Although none of these side effects are lethal; they do convey into small but existing safety risks that you would not be exposed to when not participating. Why do pwMS participate? Is this the equivalent of scientific altruism?
Although I truly believe in patient empowerment and pwMS taking better decisions when being fully informed, I do feel the most important factor weighing on the decision-making process is trust between clinician’s and their patients. Do pwMS believe you have their best interest at heart? If you as a clinician show evidence of good intentions and empathy (there’s no manual for this, but some clinicians are definitely better at it than others) and if you are convinced about the necessity to perform the research, side effects will inevitably get a silver lining.
Moreover, I honestly don’t think consent forms are currently drafted in a meaningful way for pwMS. How would unexperienced pwMS judge how awful a “progressive multifocal leukoencephalopathy” would be? In a very specialised setting like this, words are not always meaningful. You can only understand the impact of such a side effect when you happen to have seen someone suffering from it. This is by the way one of the main reasons why patient support groups are so valuable. Some pwMS are better at grasping risks than others, but understanding risks that you have not been exposed to yourself and that are not part of day-to-day logic (e.g. getting hurt when using a knife) is something very very difficult and prone to interpretation bias.
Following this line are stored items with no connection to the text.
Lemma readBulkLen_stage c pos w done a rest cs :
  reading c done false (a :: rest) ->
  0 <= pos <= zlen (querybuf c) -> zlen (querybuf c) <= REDIS_INLINE_MAX_SIZE ->
  drop (Z.to_nat pos) (querybuf c) ++ w = stream (Reading done false (a :: rest)) cs ->
  (readBulkLen c pos = Ok (Break c) /\ waiting (zlen (querybuf c) - pos) (Reading done false (a :: rest)) cs) \/
  exists c' pos', readBulkLen c pos = Ok (Next c' pos') /\ query_only c c' /\
    reading c' done true (a :: rest) /\ 0 <= pos' <= zlen (querybuf c') /\
    zlen (querybuf c') <= zlen (querybuf c) /\
    drop (Z.to_nat pos') (querybuf c') ++ w = stream (Reading done true (a :: rest)) cs.
Proof.
  intros (Ht & Hm & Ha & Hs & Hok & Hb) Hpos Hlen Hst. rewrite stream_arg in Hst.
  pose proof (Forall_inv Hok) as Haok. unfold arg_ok in Haok. pose proof (zlen_nonneg a).
  assert (in_int 64 (zlen a)) as Hz by (unfold in_int; simpl; lia).
  pose proof (Util.ll2string_chars_len (zlen a) Hz) as Hdl.
  set (ds := Util.ll2string_chars (zlen a)) in *.
  assert (Hq : zlen (drop (Z.to_nat pos) (querybuf c)) = zlen (querybuf c) - pos)
    by (unfold zlen in *; rewrite length_drop; lia).
  assert (Hplain : plain (36 :: ds)) by (constructor; [done|by apply plain_digits]).
  unfold readBulkLen.
  unfold REDIS_INLINE_MAX_SIZE in *.
  destruct (line_cases _ _ _ _ Hplain Hst) as [[Hc Hl]|[[Hc Hl]|(b' & Hd & Hw & Hc)]]; rewrite Hc.
  - left. rewrite (proj2 (Z.ltb_ge (1024 * 64) _)) by lia. split; [done|]. simpl. fold ds. rewrite zlen_cons in Hl. lia.
  - left. rewrite swrap_id by (unfold in_int; simpl; lia). rewrite zlen_cons in *.
    rewrite (proj2 (Z.ltb_lt _ _)) by lia. split; [done|]. simpl. fold ds. lia.
  - right. rewrite swrap_id by (unfold in_int; simpl; lia).
    assert (Hl : zlen (querybuf c) - pos = zlen ds + 3 + zlen b').
    { rewrite <- Hq, Hd. rewrite !zlen_app, zlen_cons. unfold crlf. rewrite !zlen_cons, zlen_nil. lia. }
    pose proof (zlen_nonneg b'). rewrite zlen_cons.
    rewrite (proj2 (Z.ltb_ge _ _)) by lia.
    assert (exists front, querybuf c = front ++ 36 :: ds ++ crlf ++ b' /\ pos = zlen front)
      as (front & Hqb & Htk).
    { exists (take (Z.to_nat pos) (querybuf c)). split.
      - rewrite <- (take_drop (Z.to_nat pos) (querybuf c)) at 1. by rewrite Hd.
      - unfold zlen in *. rewrite length_take. lia. }
    assert (rd (querybuf c) pos = Some 36) as -> by (rewrite Hqb; by apply rd_app).
    cbn [opt mbind outcome_bind negb Z.eqb Pos.eqb].
    assert (load (querybuf c) (pos + 1) (pos + (1 + zlen ds) - (pos + 1)) = Some ds) as ->.
    { rewrite Hqb, (app_assoc front [36] (ds ++ crlf ++ b') : front ++ 36 :: _ = _). apply load_app; [|lia].
      rewrite zlen_app, zlen_cons, zlen_nil. lia. }
    cbn [opt mbind outcome_bind]. unfold ds. rewrite Util.string2ll_ll2string by done. fold ds.
    rewrite (proj2 (Z.ltb_ge (zlen a) 0)), (proj2 (Z.ltb_ge _ (zlen a))) by lia. cbn [orb].
    set (pos1 := pos + (1 + zlen ds) + 2).
    assert (Hb' : drop (Z.to_nat pos1) (querybuf c) = b').
    { rewrite Hqb. change (36 :: ds ++ crlf ++ b') with ((36 :: ds) ++ crlf ++ b').
      rewrite !app_assoc. apply drop_app_length'. unfold pos1. unfold zlen in *.
      rewrite !length_app. simpl. lia. }
    assert (Hp1 : 0 <= pos1 <= zlen (querybuf c)) by (unfold pos1; lia).
    destruct (Z.leb_spec REDIS_MBULK_BIG_ARG (zlen a)); eexists _, _; (split; [done|]).
    + unfold trim. rewrite Sds.range_drop by done. rewrite Hb'. split_and!; cbn; done || lia.
    + rewrite <- Hb' in Hw. split_and!; cbn; done || lia.
Qed.


(** How long the buffer is while the arguments are read. *)
Definition fits c (pos : Z) : Prop :=
  zlen (querybuf c) <= REDIS_INLINE_MAX_SIZE \/
  pos = 0 /\ REDIS_MBULK_BIG_ARG <= bulklen c /\ zlen (querybuf c) <= bulklen c + 2.

Lemma readBulkArg_stage c pos w done a rest cs :
  reading c done true (a :: rest) -> 0 <= pos <= zlen (querybuf c) -> fits c pos ->
  drop (Z.to_nat pos) (querybuf c) ++ w = stream (Reading done true (a :: rest)) cs ->
  (readBulkArg c pos = Ok (Break c) /\ waiting (zlen (querybuf c) - pos) (Reading done true (a :: rest)) cs) \/
  exists c' pos', readBulkArg c pos = Ok (Next c' pos') /\ query_only c c' /\
    reading c' (done ++ [a]) false rest /\
    0 <= pos' <= zlen (querybuf c') /\
    zlen (querybuf c') <= REDIS_INLINE_MAX_SIZE /\
    drop (Z.to_nat pos') (querybuf c') ++ w = stream (Reading (done ++ [a]) false rest) cs.
Proof.
  intros (Ht & Hm & Ha & Hs & Hok & Hb) Hpos Hfit Hst. cbn in Hb.
  apply Forall_cons_iff in Hok as [Haok Hok]. unfold arg_ok in Haok. pose proof (zlen_nonneg a).
  rewrite zlen_cons in *. pose proof (zlen_nonneg rest). pose proof (zlen_nonneg done).
  assert (Hlen : zlen (querybuf c) < 2147483648).
  { unfold fits, REDIS_INLINE_MAX_SIZE in Hfit. rewrite Hb in Hfit. lia. }
  assert (Hq : zlen (drop (Z.to_nat pos) (querybuf c)) = zlen (querybuf c) - pos)
    by (unfold zlen in *; rewrite length_drop; lia).
  unfold readBulkArg. rewrite Hb. rewrite !uwrap_id by (unfold in_uint; lia).
  destruct (Z.ltb_spec (zlen (querybuf c) - pos) (zlen a + 2)) as [Hlt|Hge]; [by left|right].
  unfold redisAssert. rewrite Ha, Hs. rewrite (proj2 (Z.ltb_lt _ _)) by lia. cbn [mbind outcome_bind].
  destruct (app_split (drop (Z.to_nat pos) (querybuf c)) w (a ++ crlf)
    (stream (Reading (done ++ [a]) false rest) cs)) as (b' & Hd & Hw).
  { rewrite Hst. unfold stream. rewrite <- !app_assoc. reflexivity. }
  { rewrite Hq, zlen_app. unfold crlf. unfold zlen at 2. simpl. lia. }
  assert (Hl : zlen (querybuf c) - pos = zlen a + 2 + zlen b').
  { rewrite <- Hq, Hd, !zlen_app. unfold zlen at 2. simpl. lia. }
  pose proof (zlen_nonneg b'). rewrite swrap_id by (unfold in_int; simpl; lia).
  assert (exists front, querybuf c = front ++ a ++ crlf ++ b' /\ pos = zlen front)
    as (front & Hqb & Htk).
  { exists (take (Z.to_nat pos) (querybuf c)). split.
    - etransitivity; [symmetry; apply (take_drop (Z.to_nat pos))|]. by rewrite Hd, <- app_assoc.
    - unfold zlen in *. rewrite length_take. lia. }
  assert (Hrd : forall c', query_only c c' -> argv c' = done ++ [a] -> argv_slots c' = argv_slots c ->
    reqtype c' = reqtype c ->
    reading (set_multibulklen (multibulklen c - 1) (set_bulklen (-1) c')) (done ++ [a]) false rest).
  { intros c' _ Ha' Hs' Ht'. unfold reading. cbn. rewrite Ha', Hs', Ht', zlen_app, zlen_cons, zlen_nil.
    split_and!; done || lia. }
  destruct (_ && _ && _) eqn:Eopt.
  - apply andb_true_iff in Eopt as [[E1%Z.eqb_eq E2]%andb_true_iff E3%Z.eqb_eq].
    assert (b' = []) as -> by (apply length_zero_iff_nil; unfold zlen in *; lia).
    assert (front = []) as -> by (apply length_zero_iff_nil; unfold zlen in *; lia).
    assert (load (querybuf c) 0 (zlen (querybuf c) - 2) = Some a) as ->.
    { rewrite E3, Hqb. apply (load_app [] a (crlf ++ []) 0); [done|lia]. }
    cbn [opt mbind outcome_bind]. eexists _, _. split; [done|]. cbn [multibulklen set_querybuf set_argv].
    split_and!; cbn; try done || lia.
    + apply Hrd; done.
  - assert (load (querybuf c) pos (zlen a) = Some a) as -> by (rewrite Hqb; by apply load_app).
    cbn [opt mbind outcome_bind]. eexists _, _. split; [done|]. cbn [multibulklen set_argv].
    split_and!; cbn; try done || lia.
    + apply Hrd; done.
    + destruct Hfit as [|(-> & E2 & E3)]; [done|]. rewrite Hb in *.
      rewrite (proj2 (Z.leb_le _ _)) in Eopt by lia. cbn in Eopt. apply Z.eqb_neq in Eopt. lia.
    + rewrite <- Hw. f_equal. rewrite Hqb, !app_assoc. apply drop_app_length'.
      rewrite !length_app. unfold zlen in *. simpl. lia.
Qed.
Based on my experience, obtaining true patient consent will always remain an illusion. No matter how accurate and accessible patient information sheets are, people most often do not read them before deciding or do not fully understand what they read. The likelihood of people participating will be influenced by the feeling of having had the possibility to be fully informed and a mutual appreciation between the clinician and the consentee. Nonetheless, this does not mean we should not try to inform our pwMS with the best and most accurate information. Offering the information is a question of moral duty.
Have you ever been asked for consent? And which factors were decisive in this process?
Disclaimer: Please note that the opinions expressed here are those of dr. Ide Smets and do not necessarily reflect the position of the Barts and The London School of Medicine and Dentistry nor Barts Health NHS Trust.